MITP: Does this theory have practical consequences?

CK: Very much so. The theory lets you build a consciousness-meter, a practical device that can tell whether patients unable to signal by speech, hands or eye movements, either because they are anesthetized or because their brain is severely injured (such as persistent vegetative, minimal conscious or locked-in state patients) are conscious or not. This method, dubbed zap-and-zip, is now being evaluated at a number of clinical centers in the US and in Europe.

MITP: What about the burning question of our times — could appropriately programmed computers be conscious? Could Alexa or Siri 10.0 feel like something?

CK: No. Despite the near-religious belief of the digerati in Silicon Valley, most of the media and the majority of Anglo-Saxon computer and philosophy departments, there will not be a Soul 2.0 running in the Cloud. Consciousness is a not a clever hack. Experience does not arise out of computation.

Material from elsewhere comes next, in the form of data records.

(** C2.  A pointer-up on a port with no drag in progress changes nothing;
    during a drag it always clears [newConnection] and the preview; so
    from every state in which a preview exists only during a drag, which
    is every state the hook can be in, both are clear afterwards, whatever
    the outcome.  During a drag: if an identifier is missing nothing else
    happens, no warning is set and the history is untouched.  Otherwise the
    checks run in the order self-loop, node types, ports, port types,
    duplicate, input already connected; if one fails, the warning becomes
    the message of the first that fails, and the history, hence the
    connection list, is untouched; if none fails the warning is left as it
    was. *)
Theorem rejected_pointer_up_warns_and_clears
        (st : State)
        (dropNode : string) (dropPort : PortDef) (direction : PortDirection) :
  let before := rendered st in
  let st' := portPointerUp nodeTypes st dropNode dropPort direction in
  (newConnection (gesture st) = None -> st' = st) /\
  (coherent (gesture st) ->
   newConnection (gesture st') = None /\
   connectionPreview (gesture st') = None) /\
  (forall nc : NewConnection,
      newConnection (gesture st) = Some nc ->
      newConnection (gesture st') = None /\
      connectionPreview (gesture st') = None /\
      match Spec.resolveCandidate nc dropNode dropPort direction with
      | None =>
          warningMessage (gesture st') = warningMessage (gesture st) /\
          history st' = history st
      | Some cand =>
          match Spec.firstFailure
                  [ Spec.checkSelfLoop;
                    Spec.checkNodeTypes (nodes before) nodeTypes;
                    Spec.checkPorts (nodes before) nodeTypes;
                    Spec.checkTypes (nodes before) nodeTypes;
                    Spec.checkDuplicate (connections before);
                    Spec.checkInputFree (connections before) ]
                  cand with
          | Some r =>
              warningMessage (gesture st') = Some (Spec.message r) /\
              history st' = history st /\
              connections (History.present (history st'))
              = connections before
          | None =>
              warningMessage (gesture st') = warningMessage (gesture st)
          end
      end) /\
  Spec.message (Spec.TypeMismatch "number" "boolean")
  = "Cannot connect ports of different types: number and boolean"%string.
Proof.
  intros before st'.
  assert (newConnection (gesture st) = None -> st' = st) as Hidle.
  { intros Hnone. subst st'. unfold portPointerUp, handlePortPointerUp.
    rewrite Hnone. now destruct st. }
  assert (forall nc, newConnection (gesture st) = Some nc ->
                     newConnection (gesture st') = None /\
                     connectionPreview (gesture st') = None) as Hclear.
  { intros nc Hnc. subst st'.
    rewrite (portPointerUp_cases nodeTypes st nc) by assumption.
    destruct (Spec.resolveCandidate nc dropNode dropPort direction)
      as [cand|]; [|now split].
    destruct (Spec.verdict _ _ _ cand); now split. }
  split; [exact Hidle|]. split; [|split; [|reflexivity]].
  - intros Hcoh. destruct (newConnection (gesture st)) as [nc|] eqn:Enc.
    + now apply (Hclear nc).
    + rewrite (Hidle eq_refl). split; [exact Enc|now apply Hcoh].
  - intros nc Hnc. destruct (Hclear nc Hnc) as [Hc1 Hc2].
    split; [exact Hc1|]. split; [exact Hc2|]. subst st'.
    rewrite (portPointerUp_cases nodeTypes st nc) by assumption.
    destruct (Spec.resolveCandidate nc dropNode dropPort direction)
      as [cand|]; [|now split].
    change (Spec.firstFailure _ cand)
      with (Spec.verdict (nodes (rendered st)) (connections (rendered st))
                         nodeTypes cand).
    destruct (Spec.verdict _ _ _ cand); now repeat split.
Qed.
End ConnectionGate.
Lemma step_cases (fuel : nat) (op : Op) (st st' : State) :
  step fuel op st = Some st' ->
  (is_mine op = false /\ chain st' = chain st /\
     exists evs, pendingEvents st' = (pendingEvents st ++ evs)%list) \/
  (is_mine op = true /\ minePendingEventsIfAny JSON_stringify sha256 fuel
                          match op with PostMine n | AutoMine n => n | _ => "" end st = Some st').
Proof.
  destruct op as [now body|now|now|now current|now us ads|now scan]; simpl.
  - unfold post_events. intros E; injection E as <-. left.
    destruct (validateEvent body); simpl; split; auto; split; auto.
    + exists []. now rewrite app_nil_r.
    + eexists. reflexivity.
  - rewrite post_mine_auto. intros E. right. auto.
  - intros E. right. auto.
  - intros E; injection E as <-. left. unfold network_tick.
    destruct (runNetworkCheck _ _ _). simpl. eauto.
  - intros E; injection E as <-. left. unfold account_tick.
    destruct (runAccountCheck _ _ _ _). simpl. eauto.
  - intros E; injection E as <-. left. unfold file_tick.
    destruct (runFileIntegrityCheck _ _ _). simpl. eauto.
Qed.

(** The ledger invariant the service keeps: the chain starts with the
    genesis block, block [i] has index [i], and [isValid()] holds. *)
Definition chain_inv (c : list Block) : Prop :=
  isValid c = true /\ nth_error c 0 = Some genesis /\
  (forall i b, nth_error c i = Some b -> index b = i).

Lemma chain_inv_addBlock (fuel : nat) (ts : string) (d : jsval) (c : list Block)
    (b : Block) (c' : list Block) :
  chain_inv c -> addBlock fuel ts d c = Some (b, c') -> chain_inv c'.
Proof.
  intros (Hv & H0 & Hi) E.
  pose proof (LedgerExtra.addBlock_isValid JSON_stringify sha256 genesis_data _ _ _ _ _ _ E) as Hv'.
  apply LedgerExtra.addBlock_shape in E as [-> E].
  apply LedgerProofs.mineBlock_fields in E as (Hidx & _).
  destruct c as [|g rest]; [discriminate|].
  split; [rewrite Hv'; exact Hv|]. split; [exact H0|].
  intros i b' Hb.
  destruct (Nat.lt_ge_cases i (length (g :: rest))) as [Hlt|Hge].
  - rewrite nth_error_app1 in Hb by exact Hlt. exact (Hi _ _ Hb).
  - rewrite nth_error_app2 in Hb by exact Hge.
    destruct (i - length (g :: rest)) as [|k] eqn:K; [|destruct k; discriminate].
    injection Hb as <-. rewrite Hidx.
    destruct (exists_last (l := g :: rest) ltac:(discriminate)) as (l0 & x & Ex).
    rewrite Ex, last_last.
    assert (Hx : nth_error (g :: rest) (length l0) = Some x)
      by (rewrite Ex, nth_error_app2, Nat.sub_diag by lia; reflexivity).
    rewrite (Hi _ _ Hx).
    assert (length (g :: rest) = S (length l0)) by (rewrite Ex, length_app; simpl; lia).
    lia.
Qed.

Lemma chain_inv_step (fuel : nat) (op : Op) (st st' : State) :
  chain_inv (chain st) -> step fuel op st = Some st' -> chain_inv (chain st').
Proof.
  intros Hinv E. apply step_cases in E as [(_ & -> & _)|(_ & E)]; [exact Hinv|].
  apply mine_cases in E as [(-> & _)|(b & _ & E & _)]; [exact Hinv|].
  exact (chain_inv_addBlock _ _ _ _ _ _ Hinv E).
Qed.

Lemma chain_inv_run (fuel : nat) (ops : list Op) (st st' : State) :
  chain_inv (chain st) -> run fuel ops st = Some st' -> chain_inv (chain st').
Proof.
  revert st. induction ops as [|op ops IH]; intros st Hinv; simpl.
  - intros E; injection E as <-. exact Hinv.
  - destruct (step fuel op st) as [st1|] eqn:E; [|discriminate].
    apply IH. exact (chain_inv_step _ _ _ _ Hinv E).
Qed.

Lemma chain_inv_initial : chain_inv (chain initialState).
Proof.
  split; [reflexivity|]. split; [reflexivity|].
  intros [|i] b Hb; [injection Hb as <-; reflexivity | destruct i; discriminate].
Qed.

(** Whatever requests and timer callbacks the process serves from its
    start, [GET /verify] and [GET /health] report [valid: true]; the chain
    starts with the genesis block and the block at position [i] has index [i]. *)
Theorem service_chain_invariant (fuel : nat) (ops : list Op) (st : State)
    (E : run fuel ops initialState = Some st) :
  get_verify JSON_stringify sha256 st = (true, length (chain st)) /\
  get_health JSON_stringify sha256 st = ("ok", true, length (chain st)) /\
  nth_error (chain st) 0 = Some genesis /\
  (forall i b, nth_error (chain st) i = Some b -> index b = i).
Proof.
  destruct (chain_inv_run fuel ops _ _ chain_inv_initial E) as (Hv & H0 & Hi).
  unfold get_verify, get_health. rewrite Hv. auto.
Qed.

(** No operation alters or removes a block of the chain: the requests
    that do not mine ([POST /events]) and the agents' polls leave the chain
    as it was, and mining appends at most one block. *)
Theorem operations_append_only (fuel : nat) (op : Op) (st st' : State)
    (E : step fuel op st = Some st') :
  (is_mine op = false -> chain st' = chain st) /\
  (chain st' = chain st \/ exists b, chain st' = (chain st ++ [b])%list).
Proof.
  apply step_cases in E as [(Hm & Hc & _)|(Hm & E)].
  - split; auto.
  - split; [rewrite Hm; discriminate|].
    apply mine_cases in E as [(-> & _)|(b & _ & E & _)]; [auto|].
    right. exists b. exact (proj1 (LedgerExtra.addBlock_shape _ _ _ _ _ _ _ _ _ E)).
Qed.

(** The events a block holds: its payload array. *)
Definition block_events (b : Block) : list jsval :=
  match data b with JSArr xs => xs | _ => [] end.

(** Every event the service has queued, in order: those mined into the
    blocks after the genesis block, then those still pending. *)
Definition ledger_log (st : State) : list jsval :=
  (concat (map block_events (tl (chain st))) ++ map event_to_js (pendingEvents st))%list.
(** * kkday-lang-key-finder: route classification, flattening, search

    A shallow embedding of the extension's data pipeline:

    - [PageContext.isProductPage] (src/models/TranslationEntry.js, second
      unit), the product-route regular expression;
    - [PageScript.sanitizeData] (src/content/page-script.js);
    - [ContentScript.flattenTranslationData] and the cached
      [translationData] of the content script
      (src/background/service-worker.js, second unit);
    - [Popup.search], the inline tiered search of the popup
      (src/popup/popup.js);
    - [SearchResult] (src/models/SearchResult.js) and [SearchService]
      (services/SearchService.js);
    - [DataExtractionService] (src/services/PageContextService.js, second
      unit).

    JavaScript strings are sequences of UTF-16 code units ([list N]),
    numbers are IEEE binary64 values (Rocq's primitive floats), objects are
    association lists in property enumeration order, and a function that
    can throw returns a [result]. *)

From Stdlib Require Import Ascii String.
From Stdlib Require Import List NArith ZArith Bool Lia Floats Sorted.
From Stdlib Require Import Uint63.
Import ListNotations.

Set Warnings "-inexact-float,-register-all".
Set Implicit Arguments.

(** ** The JavaScript values the pipeline handles *)

Module JS.

(** A string is the list of its UTF-16 code units. *)
Definition jsstring := list N.
(* ===== verification/_CoqProject ===== *)
-Q . S2P
Prelude.v
Types.v
Order.v
EngineSettlement.v
Market.v
MmConstraint.v
Account.v
Validation.v
OrderBook.v
Snapshots.v
BookInvariant.v
BookOps.v
BookSafety.v
Digest.v
BatchSettlement.v
Finalize.v
Conservation.v
Witness.v
Sidecar.v
SettlementVerifier.v
VerifierAgreement.v
MatchVerifier.v
OrdersVerifier.v
Solvency.v
L1Protocol.v
DepositFrontier.v
AccountKeys.v
WebAuthn.v
WebAuthnProofs.v
Signing.v
ClientAction.v
ClientActionProofs.v
KeyTransition.v
KeyTransitionProofs.v
ActionReplay.v
WitnessBytes.v
WitnessDecode.v
WitnessTyping.v
WitnessRoundtrip.v
WitnessExact.v
SystemVerifier.v
Oracle.v
Bridge.v
Sequencer.v
MarketLifecycle.v
MarketGroups.v
BridgeOps.v
SystemPhase.v
MarketRuns.v
SystemEffects.v
SystemAgreement.v
SystemInvariant.v
SystemVerified.v
BridgeSidecar.v
BridgeRuns.v
BridgeVerified.v
SidecarMarkets.v
MarketVerified.v
SidecarVerified.v
StateCommitment.v
StateBinding.v
BlockChain.v
Mmr.v
MmrProofs.v
EventsRoot.v
QmdbProof.v
ZkTransition.v
StatementExact.v
DepositCheckpoint.v
TransitionExact.v
EpochTransition.v
TransitionExample.v
EpochProofs.v
EpochExact.v
QmdbBinding.v
EscapeClaim.v
EscapeProofs.v
ProofProtocol.v
Admission.v
AdmissionProofs.v
(* ===== verification/Market.v ===== *)
(** * Market: markets, atomic states and order construction

    Models [crates/matching-engine/src/market.rs] (the market set),
    [state.rs] (mixed-radix indexing of atomic states) and [order_builder.rs]
    (the payoff-vector constructors).  [usize] is 64 bits wide; the
    [debug_assert!]s are not compiled into the release build. *)
From S2P Require Import Prelude Types Order.

(** ** Markets *)

Record Market := mkMarket { mk_id : MarketId; mk_name : string }.

Record MarketSet := mkMarketSet {
  ms_markets : gmap Z Market;
  ms_next_id : Z;
}.

Definition MarketSet_new : MarketSet := mkMarketSet ∅ 0.

Definition add_binary {E} (name : string) : st MarketSet E MarketId :=
  s ← sget;
  let id := ms_next_id s in
  next ← slift (arith U32 (ms_next_id s + 1));
  smodify (λ s, mkMarketSet (<[id := mkMarket id name]> (ms_markets s)) next);;
  mret id.

Definition add_market {E} (market : Market) : st MarketSet E unit :=
  s ← sget;
  let id := mk_id market in
  next ← slift (if ms_next_id s <=? id then arith U32 (id + 1) else Ok (ms_next_id s));
  smodify (λ s, mkMarketSet (<[id := market]> (ms_markets s)) next).

Definition ms_get (s : MarketSet) (id : MarketId) : option Market :=
  if is_none id then None else ms_markets s !! id.

Definition num_outcomes (s : MarketSet) (id : MarketId) : Z :=
  match ms_get s id with Some _ => 2 | None => 0 end.

Definition ms_total_states {E} (market_ids : list MarketId) : outcome E Z :=
  let active_markets := Z.of_nat (length (filter (λ id, is_none id = false) market_ids)) in
  assert_ (active_markets <? 64);;
  Ok (Z.shiftl 1 active_markets).

(** ** Atomic states *)

(** [enumerate()] is the index argument [i]. *)
Fixpoint state_index_loop {E} (i : nat) (outcomes market_sizes : list Z) (idx mult : Z) : outcome E Z :=
  match outcomes with
  | [] => Ok idx
  | o :: outcomes =>
      p ← arith U64 (o * mult);
      idx' ← arith U64 (idx + p);
      mult' ← match market_sizes !! i with Some size => arith U64 (mult * size) | None => Ok mult end;
      state_index_loop (S i) outcomes market_sizes idx' mult'
  end.

Definition state_index {E} (outcomes market_sizes : list Z) : outcome E Z :=
  state_index_loop 0 outcomes market_sizes 0 1.

Fixpoint state_to_outcomes {E} (remaining : Z) (market_sizes : list Z) : outcome E (list Z) :=
  match market_sizes with
  | [] => Ok []
  | size :: sizes =>
      if size =? 0 then Panic else
      rest ← state_to_outcomes (remaining / size) sizes;
      Ok (wrap U8 (remaining mod size) :: rest)
  end.

Definition total_states {E} (market_sizes : list Z) : outcome E Z :=
  ofold (λ acc s, arith U64 (acc * s)) 1 market_sizes.

Record StateSpace := mkStateSpace { ss_market_sizes : list Z; ss_total : Z }.

Definition StateSpace_new {E} (market_sizes : list Z) : outcome E StateSpace :=
  total ← total_states market_sizes; Ok (mkStateSpace market_sizes total).

Definition has_outcome {E} (s : StateSpace) (state_idx : Z) (market_idx : nat) (out : Z) : outcome E bool :=
  if (length (ss_market_sizes s) <=? market_idx)%nat then Ok false else
  outcomes ← state_to_outcomes state_idx (ss_market_sizes s);
  Ok (match outcomes !! market_idx with Some o => o =? out | None => false end).

(** ** Order construction *)

Record OrderBuilder := mkOrderBuilder {
  bu_markets : MarketSet;
  bu_order : Order;
  bu_state_space : option StateSpace;
}.

Definition OrderBuilder_new (markets : MarketSet) (id : Z) : OrderBuilder :=
  mkOrderBuilder markets (Order_new id) None.

Definition with_payoffs (ps : list Z) (o : Order) : Order :=
  mkOrder (ord_id o) (ord_markets o) (ord_num_markets o) ps (ord_num_states o) (ord_limit_price o)
    (ord_max_fill o) (ord_condition o) (ord_expires_at_block o).

Definition spanning {E} (market_ids : list MarketId) (b : OrderBuilder) : outcome E OrderBuilder :=
  assert_ (length market_ids <=? MAX_MARKETS_PER_ORDER)%nat;;
  let o := bu_order b in
  let markets := imap (λ i m, default m (market_ids !! i)) (ord_markets o) in
  let sizes := num_outcomes (bu_markets b) <$> market_ids in
  space ← StateSpace_new sizes;
  Ok (mkOrderBuilder (bu_markets b)
    (mkOrder (ord_id o) markets (wrap U8 (Z.of_nat (length market_ids))) (ord_payoffs o)
       (wrap U8 (ss_total space)) (ord_limit_price o) (ord_max_fill o) (ord_condition o) (ord_expires_at_block o))
    (Some space)).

The dominant mythos of our times, grounded in functionalism and dogmatic physicalism, is that consciousness is a consequence of a particular type of algorithm the human brain runs. According to integrated information theory, nothing could be further from the truth. While appropriate programmed algorithms can recognize images, play Go, speak and drive a car, they will not be conscious. Even a perfect software model of the human brain will not experience anything, because it lacks the intrinsic causal powers of the brain. It will act and speak intelligently. It will claim to have experiences, but that will be make-believe. No one is home. Intelligence without experience.

Consciousness is fundamentally about being, not about doing.

That’s the difference between the real and the artificial. A supercomputer simulating a rain storm won’t cause its circuit boards to become wet. Nor will a computer simulating a black hole twist and warp space-time around its chassis; you won’t be sucked into its simulated massive gravitational field. It’s the same with consciousness — clever computer programming can simulate the behavior that goes hand-in-hand with human level consciousness but it’ll be fake consciousness.

That’s not to say there is something magical about brains; they are a piece of furniture of the universe like any other. However, brains are by far the most complex chunk of active matter in the known universe. A computer could acquire human-level consciousness but it would have to be built in the image of the human brain, including its vast complexity, so called neuromorphic computers.

Consciousness is fundamentally about being, not about doing. This has a host of scientific, philosophical and ethical consequences.

Christof Koch is President and Chief Scientist of the Allen Institute for Brain Science in Seattle, following twenty-seven years as a Professor at the California Institute of Technology. He is the author of The Feeling of Life Itself: Why Consciousness Is Widespread but Can’t Be Computed (The MIT Press, 2019).